Tuesday's markets demonstrated across-the-board strength, with all but financial sector shares advancing by more than 1%. At the head of the gains were 1.7% climbs by basic materials, telecommunications and utilities. Banking analyst Richard Bove, who only a day ago sang the praises of the group's balance sheet visibility enforced by regulatory oversight, appears concerned that the government wants to lift capital requirements for a number of banks, with such notable exceptions as Citigroup (NYSE:C), State Street (NYSE:STT), Northern Trust (NASDAQ:NTRS) and First Horizon (NYSE:FHN).
An early bird look at today's markets reveals an extension of Tuesday gains in Asia, with China's Shanghai Composite closing up 1%, following Tuesday strength on reports of manufacturing growth at the highest in five years. Although the dollar held steady this morning, gold continued its meteoric rise, as it hit another record at $1,216.75, trading in unchartered territory above its prior $1,200 ceiling of resistance. Year-to-date the shiny metal has advanced 41%. Crude prices eased to $77.98 ahead of weekly inventory data, expected to remain at prior week levels, tagging yesterday's American Petroleum Institute results.

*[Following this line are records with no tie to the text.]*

(* ================================================================= *)
(** ** Properties: naming a well-formed item *)

(** What [story_item] says of the reads of the Namer. *)
Lemma story_item_reads (item : value) (it : StoryItem) :
  story_item item = Some it ->
  exists snap_id_obj snap_urls timestamp_obj timestamp_value,
    sub item "snapId" = Ret snap_id_obj /\
    sub snap_id_obj "value" = Ret (VStr (id it)) /\
    sub item "snapUrls" = Ret snap_urls /\
    sub snap_urls "mediaUrl" = Ret (mediaUrl it) /\
    sub item "snapMediaType" = Ret (mediaType it) /\
    sub item "timestampInSec" = Ret timestamp_obj /\
    sub timestamp_obj "value" = Ret timestamp_value /\
    Py.int timestamp_value = Ret (timestampSeconds it) /\
    0 <= timestampSeconds it < 253402300800.
Proof.
  unfold story_item. intros H.
  destruct (sub item "snapId") as [a |] eqn:E1; cbn [obind] in H; [|discriminate].
  destruct (sub a "value") as [[| | | i | |] |] eqn:E2; try discriminate.
  destruct (sub item "snapUrls") as [b |] eqn:E3; cbn [obind] in H; [|discriminate].
  destruct (sub b "mediaUrl") as [u |] eqn:E4; [|discriminate].
  destruct (sub item "snapMediaType") as [k |] eqn:E5; [|discriminate].
  destruct (sub item "timestampInSec") as [c |] eqn:E6; cbn [obind] in H; [|discriminate].
  destruct (sub c "value") as [v |] eqn:E7; cbn [obind] in H; [|discriminate].
  destruct (Py.int v) as [ts |] eqn:E8; [|discriminate].
  destruct ((0 <=? ts) && (ts <? 253402300800)) eqn:E9; [|discriminate].
  inversion H; subst; clear H. cbn [id mediaUrl mediaType timestampSeconds].
  apply andb_true_iff in E9 as [L1 L2].
  exists a, b, c, v. repeat split; auto; lia.
Qed.

Lemma extension_of_getitem (kind : value) (ext : string) :
  extension_of kind = Some ext -> Py.getitem MEDIA_TYPE kind = Ret (VStr ext).
Proof.
  unfold extension_of. destruct (Py.getitem MEDIA_TYPE kind) as [[| | | s | |] |];
    try discriminate. now intros [= ->].
Qed.

Lemma name_item_well_formed (root username : string) (item : value) (it : StoryItem)
  (ext : string) :
  story_item item = Some it ->
  extension_of (mediaType it) = Some ext ->
  name_item root item username =
    Ret (mediaUrl it,
         dir_prefix root username
           ++ date_str (Calendar.utc_fields (timestampSeconds it)) ++ "/"
           ++ file_name username it ext).
Proof.
  intros Hi He.
  destruct (story_item_reads _ _ Hi) as (a & b & c & v & E1 & E2 & E3 & E4 & E5 & E6 & E7
                                           & E8 & R).
  pose proof (utc_fields_range _ R) as F.
  unfold name_item.
  rewrite E1. cbn [obind]. rewrite E2. cbn [obind]. rewrite E3. cbn [obind].
  rewrite E4. cbn [obind]. rewrite E5. cbn [obind]. rewrite E6. cbn [obind].
  rewrite E7. cbn [obind]. rewrite E8. cbn [obind].
  rewrite (extension_of_getitem _ _ He). cbn [obind Py.str].
  unfold Calendar.strf_time.
  rewrite (strftime_template _ F), (strftime_date _ F).
  rewrite (format_template _ _ _ _ F). cbn [obind].
  rewrite join_date.
  - reflexivity.
  - now apply date_str_stamp.
  - apply date_str_not_empty.
  - apply stamp_startswith; [now apply stamp_str_stamp | apply stamp_str_not_empty].
Qed.

(** The three formats, on the time stamp of a well-formed item. *)
Lemma strf_time_date (ts : Z) :
  0 <= ts < 253402300800 ->
  Calendar.strf_time ts "%Y-%m-%d" = date_str (Calendar.utc_fields ts).
Proof. intros R. apply strftime_date. now apply utc_fields_range. Qed.

Lemma strf_time_stamp (ts : Z) :
  0 <= ts < 253402300800 ->
  Calendar.strf_time ts "%Y-%m-%d_%H-%M-%S" = stamp_str (Calendar.utc_fields ts).
Proof. intros R. apply strftime_stamp. now apply utc_fields_range. Qed.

The S&P appears headed for a flat opening as traders await release of the ADP report on private sector job cuts, the noteworthy harbinger of Friday's nonfarm payroll and unemployment data for November. According to last night's remarks by noted Fed-hawk, Philadelphia Fed President Plosser, Fed funds rates should be permitted to rise as real interest rate gains reflect the growing economy, even as employment levels remain below acceptable levels. The comments strengthened the prospects for a continuation of consumer discomfort from uncertain job security prospects even as economic data appears to support notions of a strengthening economy.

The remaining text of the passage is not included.